• What the task requires
For the data below, give again exactly the lines from the one containing "usz : U -> Z" through the one containing "(** The uint64 at [addr]; [None] is -1. *)", both ends included, and no others.

BEGIN

(* ===== verification/Sysfile.v ===== *)
(** The system calls on files, kernel/sysfile.c, with the fetching of arguments
    of kernel/syscall.c.  A system call is given the argument registers
    a0 to a5 of the trapframe. *)
From S2P Require Import Prelude UserIface CStrings Block Log Fs File.
Local Open Scope Z_scope.

Definition MAXPATH : Z := 128.
Definition MAX_SYMLINK_DEPTH : nat := 10.
Definition O_RDONLY : Z := 0x000.
Definition O_WRONLY : Z := 0x001.
Definition O_RDWR : Z := 0x002.
Definition O_CREATE : Z := 0x200.
Definition O_TRUNC : Z := 0x400.
Definition O_NOFOLLOW : Z := 0x004.

(** copyinstr of the calling process, with the bytes copied, and [p->sz]. *)
Class UserStrings (U : Type) := {
  ucopyinstr : Z -> Z -> M U (Z * list Z);
  usz : U -> Z
}.

Section Args.
Context {U : Type} `{UserMemory U} `{UserStrings U}.

(** * Arguments (kernel/syscall.c) *)
Definition argraw {S} (args : list Z) (n : nat) : M S Z :=
  match args !! n with Some a => mret a | None => panic "argraw" end.
Definition argint {S} (args : list Z) (n : nat) : M S Z := a ← argraw args n; mret (s32 a).
Definition argaddr {S} (args : list Z) (n : nat) : M S Z := argraw args n.

(** The uint64 at [addr]; [None] is -1. *)
Definition fetchaddr (addr : Z) : M U (option Z) :=
  sz ← gets usz;
  if (sz <=? addr) || (sz <? u64 (addr + 8)) then mret None
  else
    r ← ucopyin addr 8;
    if r.1 =? 0 then mret (Some (le_value r.2)) else mret None.

(** The length of the string and the buffer; [None] is -1. *)
Definition fetchstr (addr max : Z) : M U (option (Z * list Z)) :=
  r ← ucopyinstr addr max;
  if r.1 <? 0 then mret None
  else match strlen r.2 with Some n => mret (Some (n, r.2)) | None => undef "strlen" end.

Definition argstr (args : list Z) (n : nat) (max : Z) : M U (option (Z * list Z)) :=
  a ← argaddr args n; fetchstr a max.
End Args.

Section Calls.
Context {B U D : Type} `{BufCache B} `{UserMemory U} `{UserStrings U} `{Devices D U} `{KernelPages U}.
Local Abbreviation FM := (M (files B U D)).
Variable args : list Z.

Definition onusr {A} (m : M U A) : FM A := zoom (C := U) m.

(** The descriptor and the file; [None] is -1. *)
Definition argfd (n : nat) : FM (option (nat * nat)) :=
  fd ← argint args n;
  t ← gets ofile;
  if (fd <? 0) || (Z.of_nat NOFILE <=? fd) then mret None
  else match t !! Z.to_nat fd with
       | Some (Some f) => mret (Some (Z.to_nat fd, f))
       | _ => mret None
       end.

Definition fdalloc (f : nat) : FM Z :=
  t ← gets ofile;
  match find_idx (fun o => match o with None => true | Some _ => false end) t with
  | Some fd => modify (set_ofile (<[fd := Some f]> t));; mret (Z.of_nat fd)
  | None => mret (-1)
  end.

Definition clear_fd (fd : nat) : FM unit := modify (fun s => set_ofile (<[fd := None]> (ofile s)) s).

Definition sys_dup : FM Z :=
  a ← argfd 0;
  match a with
  | None => mret (-1)
  | Some (_, f) =>
      fd ← fdalloc f;
      if fd <? 0 then mret (-1) else filedup f;; mret fd
  end.

Definition sys_read : FM Z :=
  p ← argaddr args 1;
  n ← argint args 2;
  a ← argfd 0;
  match a with None => mret (-1) | Some (_, f) => fileread f p n end.

Definition sys_write : FM Z :=
  p ← argaddr args 1;
  n ← argint args 2;
  a ← argfd 0;
  match a with None => mret (-1) | Some (_, f) => filewrite f p n end.

Definition sys_close : FM Z :=
  a ← argfd 0;
  match a with
  | None => mret (-1)
  | Some (fd, f) => clear_fd fd;; fileclose f;; mret 0
  end.

Definition sys_fstat : FM Z :=
  st ← argaddr args 1;
  a ← argfd 0;
  match a with None => mret (-1) | Some (_, f) => filestat f st end.

Definition name0 : list Z := replicate DIRSIZ 0.

(** The label [bad] of sys_link. *)
Definition link_bad (ip : nat) : FM Z :=
  onfs (ilock ip);;
  onfs (iset ip (fun x => with_nlink (s16 (i_nlink x - 1)) x));;
  onfs (iupdate ip);;
  onfs (iunlockput ip);;
  onfs fend_op;;
  mret (-1).

Definition sys_link : FM Z :=
  old ← onusr (argstr args 0 MAXPATH);
  match old with
  | None => mret (-1)
  | Some (_, old) =>
      new ← onusr (argstr args 1 MAXPATH);
      match new with
      | None => mret (-1)
      | Some (_, new) =>
          onfs fbegin_op;;
          o ← onfs (namei old);
          match o with
          | None => onfs fend_op;; mret (-1)
          | Some ip =>
              onfs (ilock ip);;
              x ← onfs (iof ip);
              if i_type x =? T_DIR then onfs (iunlockput ip);; onfs fend_op;; mret (-1)
              else
                onfs (iset ip (fun x => with_nlink (s16 (i_nlink x + 1)) x));;
                onfs (iupdate ip);;
                onfs (iunlock ip);;
                d ← onfs (nameiparent new name0);
                match d with
                | None => link_bad ip
                | Some (dp, name) =>
                    onfs (ilock dp);;
                    y ← onfs (iof dp);
                    x ← onfs (iof ip);
                    r ← (if negb (i_dev y =? i_dev x) then mret (-1) else onfs (dirlink dp name (i_inum x)));
                    if r <? 0 then onfs (iunlockput dp);; link_bad ip
                    else
                      onfs (iunlockput dp);;
                      onfs (iput ip);;
                      onfs fend_op;;
                      mret 0
                end
          end
      end
  end.

Definition isdirempty_body (dp : nat) (off : Z) : FM (Z + bool) :=
  x ← onfs (iof dp);
  if u32 off <? i_size x then
    de ← onfs (read_dirent dp off "isdirempty: readi");
    if negb (de_inum de =? 0) then mret (inr false) else mret (inl (off + DIRENT_SIZE))
  else mret (inr true).

Definition isdirempty (dp : nat) : FM bool :=
  x ← onfs (iof dp);
  loop (S (Z.to_nat (i_size x))) (isdirempty_body dp) (2 * DIRENT_SIZE).

Definition unlink_bad (dp : nat) : FM Z :=
  onfs (iunlockput dp);;
  onfs fend_op;;
  mret (-1).

Definition dot : list Z := [46; 0].
Definition dotdot : list Z := [46; 46; 0].

Definition sys_unlink : FM Z :=
  a ← onusr (argstr args 0 MAXPATH);
  match a with
  | None => mret (-1)
  | Some (_, path) =>
      onfs fbegin_op;;
      d ← onfs (nameiparent path name0);
      match d with
      | None => onfs fend_op;; mret (-1)
      | Some (dp, name) =>
          onfs (ilock dp);;
          c1 ← onfs (defined (namecmp name dot));
          c2 ← onfs (defined (namecmp name dotdot));
          if (c1 =? 0) || (c2 =? 0) then unlink_bad dp
          else
            r ← onfs (dirlookup dp name);
            match r with
            | None => unlink_bad dp
            | Some (ip, off) =>
                onfs (ilock ip);;
                x ← onfs (iof ip);
                if i_nlink x <? 1 then panic "unlink: nlink < 1"
                else
                  e ← (if i_type x =? T_DIR then isdirempty ip else mret true);
                  if negb (e : bool) then onfs (iunlockput ip);; unlink_bad dp
                  else
                    onfs (modify (set_kbuf (replicate 16 0)));;
                    w ← onfs (writei dp false 0 off DIRENT_SIZE);
                    if negb (w =? DIRENT_SIZE) then panic "unlink: writei"
                    else
                      (if i_type x =? T_DIR then
                         onfs (iset dp (fun x => with_nlink (s16 (i_nlink x - 1)) x));; onfs (iupdate dp)
                       else mret tt);;
                      onfs (iunlockput dp);;
                      onfs (iset ip (fun x => with_nlink (s16 (i_nlink x - 1)) x));;
                      onfs (iupdate ip);;
                      onfs (iunlockput ip);;
                      onfs fend_op;;
                      mret 0
            end
      end
  end.

(** The label [fail] of create. *)
Definition create_fail (ip dp : nat) : FM (option nat) :=
  onfs (iset ip (with_nlink 0));;
  onfs (iupdate ip);;
  onfs (iunlockput ip);;
  onfs (iunlockput dp);;
  mret None.

Definition create (path : list Z) (type major minor : Z) : FM (option nat) :=
  d ← onfs (nameiparent path name0);
  match d with
  | None => mret None
  | Some (dp, name) =>
      onfs (ilock dp);;
      r ← onfs (dirlookup dp name);
      match r with
      | Some (ip, _) =>
          onfs (iunlockput dp);;
          onfs (ilock ip);;
          x ← onfs (iof ip);
          if (type =? T_FILE) && ((i_type x =? T_FILE) || (i_type x =? T_DEVICE)) then mret (Some ip)
          else onfs (iunlockput ip);; mret None
      | None =>
          y ← onfs (iof dp);
          o ← onfs (ialloc (i_dev y) type);
          match o with
          | None => onfs (iunlockput dp);; mret None
          | Some ip =>
              onfs (ilock ip);;
              onfs (iset ip (fun x => with_nlink 1 (with_dev major minor x)));;
              onfs (iupdate ip);;
              x ← onfs (iof ip);
              dots ← (if type =? T_DIR then
                        r1 ← onfs (dirlink ip dot (i_inum x));
                        if r1 <? 0 then mret false
                        else r2 ← onfs (dirlink ip dotdot (i_inum y)); mret (negb (r2 <? 0))
                      else mret true);
              if negb (dots : bool) then create_fail ip dp
              else
                r3 ← onfs (dirlink dp name (i_inum x));
                if r3 <? 0 then create_fail ip dp
                else
                  (if type =? T_DIR then
                     onfs (iset dp (fun x => with_nlink (s16 (i_nlink x + 1)) x));; onfs (iupdate dp)
                   else mret tt);;
                  onfs (iunlockput dp);;
                  mret (Some ip)
          end
      end
  end.

(** The loop of sys_open over symbolic links; the inode is returned locked. *)
Definition open_body (omode : Z) (x : list Z * nat) : FM ((list Z * nat) + option nat) :=
  let '(path, depth) := x in
  o ← onfs (namei path);
  match o with
  | None => onfs fend_op;; mret (inr None)
  | Some ip =>
      onfs (ilock ip);;
      y ← onfs (iof ip);
      if (i_type y =? T_SYMLINK) && negb (Z.land omode O_NOFOLLOW =? 0) then
        onfs (iunlockput ip);; onfs fend_op;; mret (inr None)
      else if negb (i_type y =? T_SYMLINK) then mret (inr (Some ip))
      else if (MAX_SYMLINK_DEPTH <=? depth)%nat then
        onfs (iunlockput ip);; onfs fend_op;; mret (inr None)
      else
        onfs (modify (set_kbuf path));;
        len ← onfs (readi ip false 0 0 (MAXPATH - 1));
        if len <=? 0 then onfs (iunlockput ip);; onfs fend_op;; mret (inr None)
        else
          k ← onfs (gets kbuf);
          onfs (iunlockput ip);;
          mret (inl (<[Z.to_nat len := 0]> k, S depth))
  end.

(** [path] as the array of MAXPATH bytes it is. *)
Definition path_array (path : list Z) : list Z := path ++ replicate (Z.to_nat MAXPATH - length path) 0.

(** The inode to open, locked; [None] after an error, with the transaction
    ended. *)
Definition open_inode (path : list Z) (omode : Z) : FM (option nat) :=
  if negb (Z.land omode O_CREATE =? 0) then
    o ← create path T_FILE 0 0;
    match o with
    | None => onfs fend_op;; mret None
    | Some ip => mret (Some ip)
    end
  else
    o ← loop (S (S MAX_SYMLINK_DEPTH)) (open_body omode) (path_array path, O);
    match o with
    | None => mret None
    | Some ip =>
        x ← onfs (iof ip);
        if (i_type x =? T_DIR) && negb (omode =? O_RDONLY) then
          onfs (iunlockput ip);; onfs fend_op;; mret None
        else mret (Some ip)
    end.

Definition sys_open : FM Z :=
  omode ← argint args 1;
  a ← onusr (argstr args 0 MAXPATH);
  match a with
  | None => mret (-1)
  | Some (_, path) =>
      onfs fbegin_op;;
      o ← open_inode path omode;
      match o with
      | None => mret (-1)
      | Some ip =>
          mon ← gets monitor_enabled;
          onfs (iset ip (with_ops (Some (if mon =? 0 then default_fs_ops else ext_fs_ops))));;
          x ← onfs (iof ip);
          if (i_type x =? T_DEVICE) && ((i_major x <? 0) || (NDEV <=? i_major x)) then
            onfs (iunlockput ip);; onfs fend_op;; mret (-1)
          else
            g ← filealloc;
            fd ← (match g with None => mret (-1) | Some f => fdalloc f end);
            match g with
            | None => onfs (iunlockput ip);; onfs fend_op;; mret (-1)
            | Some f =>
                if fd <? 0 then
                  fileclose f;; onfs (iunlockput ip);; onfs fend_op;; mret (-1)
                else
                  fset f (fun y => mkFile (if i_type x =? T_DEVICE then FD_DEVICE else FD_INODE) (f_ref y)
                    (Z.land omode O_WRONLY =? 0)
                    (negb (Z.land omode O_WRONLY =? 0) || negb (Z.land omode O_RDWR =? 0))
                    (f_pipe y) ip 0 (if i_type x =? T_DEVICE then i_major x else f_major y));;
                  (if negb (Z.land omode O_TRUNC =? 0) && (i_type x =? T_FILE) then onfs (itrunc ip) else mret tt);;
                  onfs (iunlock ip);;
                  onfs fend_op;;
                  mret fd
            end
      end
  end.

(** sys_mkdir, sys_mknod: a new inode that nobody keeps. *)
Definition make_node (type major minor : Z) : FM Z :=
  a ← onusr (argstr args 0 MAXPATH);
  match a with
  | None => onfs fend_op;; mret (-1)
  | Some (_, path) =>
      o ← create path type major minor;
      match o with
      | None => onfs fend_op;; mret (-1)
      | Some ip => onfs (iunlockput ip);; onfs fend_op;; mret 0
      end
  end.

Definition sys_mkdir : FM Z := onfs fbegin_op;; make_node T_DIR 0 0.

Definition sys_mknod : FM Z :=
  onfs fbegin_op;;
  major ← argint args 1;
  minor ← argint args 2;
  make_node T_DEVICE (s16 major) (s16 minor).

Definition sys_chdir : FM Z :=
  onfs fbegin_op;;
  a ← onusr (argstr args 0 MAXPATH);
  match a with
  | None => onfs fend_op;; mret (-1)
  | Some (_, path) =>
      o ← onfs (namei path);
      match o with
      | None => onfs fend_op;; mret (-1)
      | Some ip =>
          onfs (ilock ip);;
          x ← onfs (iof ip);
          if negb (i_type x =? T_DIR) then onfs (iunlockput ip);; onfs fend_op;; mret (-1)
          else
            onfs (iunlock ip);;
            c ← onfs (gets cwd);
            onfs (iput c);;
            onfs fend_op;;
            onfs (modify (set_cwd ip));;
            mret 0
      end
  end.

Definition sys_pipe : FM Z :=
  fdarray ← argaddr args 0;
  p ← pipealloc;
  match p with
  | None => mret (-1)
  | Some (rf, wf) =>
      fd0 ← fdalloc rf;
      fd1 ← (if fd0 <? 0 then mret (-1) else fdalloc wf);
      if (fd0 <? 0) || (fd1 <? 0) then
        (if 0 <=? fd0 then clear_fd (Z.to_nat fd0) else mret tt);;
        fileclose rf;;
        fileclose wf;;
        mret (-1)
      else
        r0 ← onusr (ucopyout fdarray (le_bytes 4 fd0));
        r1 ← (if r0 <? 0 then mret (-1) else onusr (ucopyout (u64 (fdarray + 4)) (le_bytes 4 fd1)));
        if (r0 <? 0) || (r1 <? 0) then
          clear_fd (Z.to_nat fd0);;
          clear_fd (Z.to_nat fd1);;
          fileclose rf;;
          fileclose wf;;
          mret (-1)
        else mret 0
  end.

Definition sys_symlink : FM Z :=
  a ← onusr (argstr args 0 MAXPATH);
  match a with
  | None => mret (-1)
  | Some (n, target) =>
      b ← onusr (argstr args 1 MAXPATH);
      match b with
      | None => mret (-1)
      | Some (_, path) =>
          onfs fbegin_op;;
          o ← create path T_SYMLINK 0 0;
          match o with
          | None => onfs fend_op;; mret (-1)
          | Some ip =>
              onfs (modify (set_kbuf target));;
              w ← onfs (writei ip false 0 0 n);
              if negb (w =? n) then onfs (iunlockput ip);; onfs fend_op;; mret (-1)
              else onfs (iunlockput ip);; onfs fend_op;; mret 0
          end
      end
  end.
End Calls.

END

• Solved problem
  usz : U -> Z
}.

Section Args.
Context {U : Type} `{UserMemory U} `{UserStrings U}.

(** * Arguments (kernel/syscall.c) *)
Definition argraw {S} (args : list Z) (n : nat) : M S Z :=
  match args !! n with Some a => mret a | None => panic "argraw" end.
Definition argint {S} (args : list Z) (n : nat) : M S Z := a ← argraw args n; mret (s32 a).
Definition argaddr {S} (args : list Z) (n : nat) : M S Z := argraw args n.

(** The uint64 at [addr]; [None] is -1. *)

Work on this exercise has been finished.